- HOW TO COMPLETE THIS TASK:
Beginning with the first line, copy out each line of the material until the line containing "CodeDataVirtAddr : Z;" has been copied as well.

- DATA FOR THIS EXERCISE:
::::::::::
(* ===== verification/UserState.v ===== *)
(** * userprog/: the state of the kernel for user programs

    Address spaces, processes and open files are objects under their
    addresses; [UserKernel V] is the part of the kernel state that holds them,
    with the machine, the three managers, and [V], the file system. *)
From S2P Require Import Prelude Word NList Bitmap Machine Coro Interrupt Threads Synch.

(** ** Data *)

(** userprog/addrspace.h.  [pageTable_] is the pointer to the page table,
    which is among the [tables] of the machine. *)
Record AddrSpace := MkAddrSpace {
  thisPCB : positive;
  as_registers : list Z;
  CodeDataSize : Z;
  CodeDataVirtAddr : Z;
  CodeDataFileAddr : Z;
  swapfile : option positive;
  SwapFileSize : Z;
  execfilename : list Z;
  pageTable_ : positive;
  numPages : Z
}.

(** userprog/pof.h, userprog/pcb.h.  The constructor of [PCB] leaves
    [thisAddrSpace] and [pofArray] uninitialised; here they are [NULL]. *)
Record POF := MkPOF { pof_filename : list Z; sofIndex : Z; offset : Z }.
Definition POF_MAXNUM : Z := 32.

Record PCB := MkPCB {
  PID : Z;
  thisThread : option tid;
  parentPCB : option positive;
  childrenPCB : Spec.alist positive;
  childExitValue : Z;
  thisAddrSpace : option positive;
  pofMap : Impl.BitMap;
  pofArray : list (option positive)
}.

(** userprog/sof.h, userprog/sofmgr.h *)
Record SOF := MkSOF {
  sof_filename : list Z;
  openFile : positive;
  counter : Z;
  fileLock : positive
}.
Definition SOF_MAXNUM : Z := 128.
Record SOFMgr := MkSOFMgr { sofMap : Impl.BitMap; sofArray : list (option positive) }.

(** userprog/processmgr.h *)
Definition PIDMAP_SIZE : Z := 32.
Record ProcessMgr := MkProcessMgr {
  NumTotalPID : Z;
  pidMap : Impl.BitMap;
  allPCB : list (option positive);
  pidLock : positive
}.

(** userprog/memorymgr.h *)
Record MemoryMgr := MkMemoryMgr {
  memoryMap : Impl.BitMap;
  memoryLock : positive;
  frametime : list Z;
  framePID : list (list bool);
  timestamp : Z
}.

(** What the kernel prints for the user; the messages of [DEBUG] and the
    complaints about wrong requests are left out. *)
Inductive kevent :=
  | Invoked (pid : Z) (call : Z)
  | Exited (pid val : Z)
  | ForkStarted (pid addr pages : Z)
  | ExecLoading (pid : Z) (filename : list Z)
  | LoadedProgram (code data bss : Z)
  | Killed (pid killed : Z)
  | CannotKill (pid killed : Z)
  | ConsolePrint (s : list Z)
  | ZeroFilledPage (pid vpn : Z)
  | PageLoaded (pid vpn ppn : Z)
  | PageSwapped (pid ppn : Z)
  | PageEvicted (pid ppn : Z)
  | PageDuplicated (pid vpn : Z).

Record UserKernel (V : Type) := MkUser {
  machine : Machine (option ExceptionType);
  spaces : gmap positive AddrSpace;
  pcbs : gmap positive PCB;
  pofs : gmap positive POF;
  sofs : gmap positive SOF;
  processMgr : ProcessMgr;
  memoryMgr : MemoryMgr;
  sofMgr : SOFMgr;
  VMLock : positive;
  files : V;
  kprinted : list kevent
}.
Arguments MkUser {V} _ _ _ _ _ _ _ _ _ _ _.
Arguments machine {V} _.
Arguments spaces {V} _.
Arguments pcbs {V} _.
Arguments pofs {V} _.
Arguments sofs {V} _.
Arguments processMgr {V} _.
Arguments memoryMgr {V} _.
Arguments sofMgr {V} _.
Arguments VMLock {V} _.
Arguments files {V} _.
Arguments kprinted {V} _.

(** The function that is called through a pointer, with its argument. *)
Inductive user_fun := Dummy_ (d : Z).

(** What the kernel asks of the file system and of the terminal: the
    operations of [FileSystem] and [OpenFile] (an open file is known by its
    address), and [getchar()].  [uninit n] is what a new buffer of [n] bytes
    holds, [heap_after p] the bytes that follow the memory block of the name
    of the [POF] at [p]. *)
Class Files (V : Type) := {
  fs_Create : list Z → Z → M V bool;
  fs_Open : list Z → M V (option positive);
  of_ReadAt : positive → Z → Z → M V (list Z);
  of_WriteAt : positive → list Z → Z → M V Z;
  of_delete : positive → M V unit;
  getchar : M V Z;
  uninit : Z → list Z;
  heap_after : positive → list Z
}.

Section setters.
Context {V : Type}.
Implicit Types u : UserKernel V.

Definition set_machine (m : Machine (option ExceptionType)) u : UserKernel V :=
  MkUser m (spaces u) (pcbs u) (pofs u) (sofs u) (processMgr u) (memoryMgr u) (sofMgr u)
    (VMLock u) (files u) (kprinted u).
Definition set_spaces (x : gmap positive AddrSpace) u : UserKernel V :=
  MkUser (machine u) x (pcbs u) (pofs u) (sofs u) (processMgr u) (memoryMgr u) (sofMgr u)
    (VMLock u) (files u) (kprinted u).
Definition set_pcbs (x : gmap positive PCB) u : UserKernel V :=
  MkUser (machine u) (spaces u) x (pofs u) (sofs u) (processMgr u) (memoryMgr u) (sofMgr u)
    (VMLock u) (files u) (kprinted u).
Definition set_pofs (x : gmap positive POF) u : UserKernel V :=
  MkUser (machine u) (spaces u) (pcbs u) x (sofs u) (processMgr u) (memoryMgr u) (sofMgr u)
    (VMLock u) (files u) (kprinted u).
Definition set_sofs (x : gmap positive SOF) u : UserKernel V :=
  MkUser (machine u) (spaces u) (pcbs u) (pofs u) x (processMgr u) (memoryMgr u) (sofMgr u)
    (VMLock u) (files u) (kprinted u).
Definition set_processMgr (x : ProcessMgr) u : UserKernel V :=
  MkUser (machine u) (spaces u) (pcbs u) (pofs u) (sofs u) x (memoryMgr u) (sofMgr u)
    (VMLock u) (files u) (kprinted u).
Definition set_memoryMgr (x : MemoryMgr) u : UserKernel V :=
  MkUser (machine u) (spaces u) (pcbs u) (pofs u) (sofs u) (processMgr u) x (sofMgr u)
    (VMLock u) (files u) (kprinted u).
Definition set_sofMgr (x : SOFMgr) u : UserKernel V :=
  MkUser (machine u) (spaces u) (pcbs u) (pofs u) (sofs u) (processMgr u) (memoryMgr u) x
    (VMLock u) (files u) (kprinted u).
Definition set_files (x : V) u : UserKernel V :=
  MkUser (machine u) (spaces u) (pcbs u) (pofs u) (sofs u) (processMgr u) (memoryMgr u)
    (sofMgr u) (VMLock u) x (kprinted u).
Definition set_printed (x : list kevent) u : UserKernel V :=
  MkUser (machine u) (spaces u) (pcbs u) (pofs u) (sofs u) (processMgr u) (memoryMgr u)
    (sofMgr u) (VMLock u) (files u) x.
End setters.

(** ** Access to the state *)

Section access.
Context {V : Type}.
#[local] Abbreviation U := (UserKernel V).

Definition on_machine {A} (m : M (Machine (option ExceptionType)) A) : M U A :=
  u ← get;
  '(a, x) ← lift (m (machine u));
  modify (set_machine x) ;;
  mret a.

Definition on_files {A} (m : M V A) : M U A :=
  u ← get;
  '(a, x) ← lift (m (files u));
  modify (set_files x) ;;
  mret a.

Definition print (e : kevent) : M U unit := modify (λ u, set_printed (e :: kprinted u) u).

(** The objects: reading one, and storing it again. *)
Definition space_at (p : positive) : M U AddrSpace := u ← get; lift (deref (spaces u !! p)).
Definition put_space (p : positive) (x : AddrSpace) : M U unit :=
  modify (λ u, set_spaces (<[p := x]> (spaces u)) u).
Definition pcb_at (p : positive) : M U PCB := u ← get; lift (deref (pcbs u !! p)).
Definition put_pcb (p : positive) (x : PCB) : M U unit :=
  modify (λ u, set_pcbs (<[p := x]> (pcbs u)) u).
Definition pof_at (p : positive) : M U POF := u ← get; lift (deref (pofs u !! p)).
Definition put_pof (p : positive) (x : POF) : M U unit :=
  modify (λ u, set_pofs (<[p := x]> (pofs u)) u).
Definition sof_at (p : positive) : M U SOF := u ← get; lift (deref (sofs u !! p)).
Definition put_sof (p : positive) (x : SOF) : M U unit :=
  modify (λ u, set_sofs (<[p := x]> (sofs u)) u).

(** [pageTable[i]] and [pageTable[i] = e] of an address space. *)
Definition get_page (t : positive) (i : Z) : M U TranslationEntry :=
  u ← get;
  l ← lift (deref (tables (machine u) !! t));
  lift (aread l i).
Definition put_page (t : positive) (i : Z) (e : TranslationEntry) : M U unit :=
  u ← get;
  l ← lift (deref (tables (machine u) !! t));
  l' ← lift (awrite l i e);
  on_machine (modify (with_tables (<[t := l']> (tables (machine u))))).

(** Operations on the bit map that is part of an object. *)
Definition on_bits {A} (m : M Impl.BitMap A) (b : Impl.BitMap) : M U (A * Impl.BitMap) :=
  lift (m b).

(** [machine->pageTable = pageTable; machine->pageTableSize = numPages]. *)
Definition RestoreState (sp : positive) : M U unit :=
  a ← space_at sp;
  on_machine (modify (λ m, MkMachine (mainMemory m) (registers m) (tlb m)
    (Some (pageTable_ a)) (numPages a) (tables m) (status m) (kernel m))).
End access.

#[export] Instance UserKernel_userland V : Userland (UserKernel V) := {
  user_ReadRegister i := on_machine (ReadRegister i);
  user_WriteRegister i v := on_machine (WriteRegister i v);
  user_DelayedLoad00 := on_machine (DelayedLoad 0 0);
  user_RestoreState := RestoreState
}.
::::::::::
- TASK RESPONSE:
(* ===== verification/UserState.v ===== *)
(** * userprog/: the state of the kernel for user programs

    Address spaces, processes and open files are objects under their
    addresses; [UserKernel V] is the part of the kernel state that holds them,
    with the machine, the three managers, and [V], the file system. *)
From S2P Require Import Prelude Word NList Bitmap Machine Coro Interrupt Threads Synch.

(** ** Data *)

(** userprog/addrspace.h.  [pageTable_] is the pointer to the page table,
    which is among the [tables] of the machine. *)
Record AddrSpace := MkAddrSpace {
  thisPCB : positive;
  as_registers : list Z;
  CodeDataSize : Z;
  CodeDataVirtAddr : Z;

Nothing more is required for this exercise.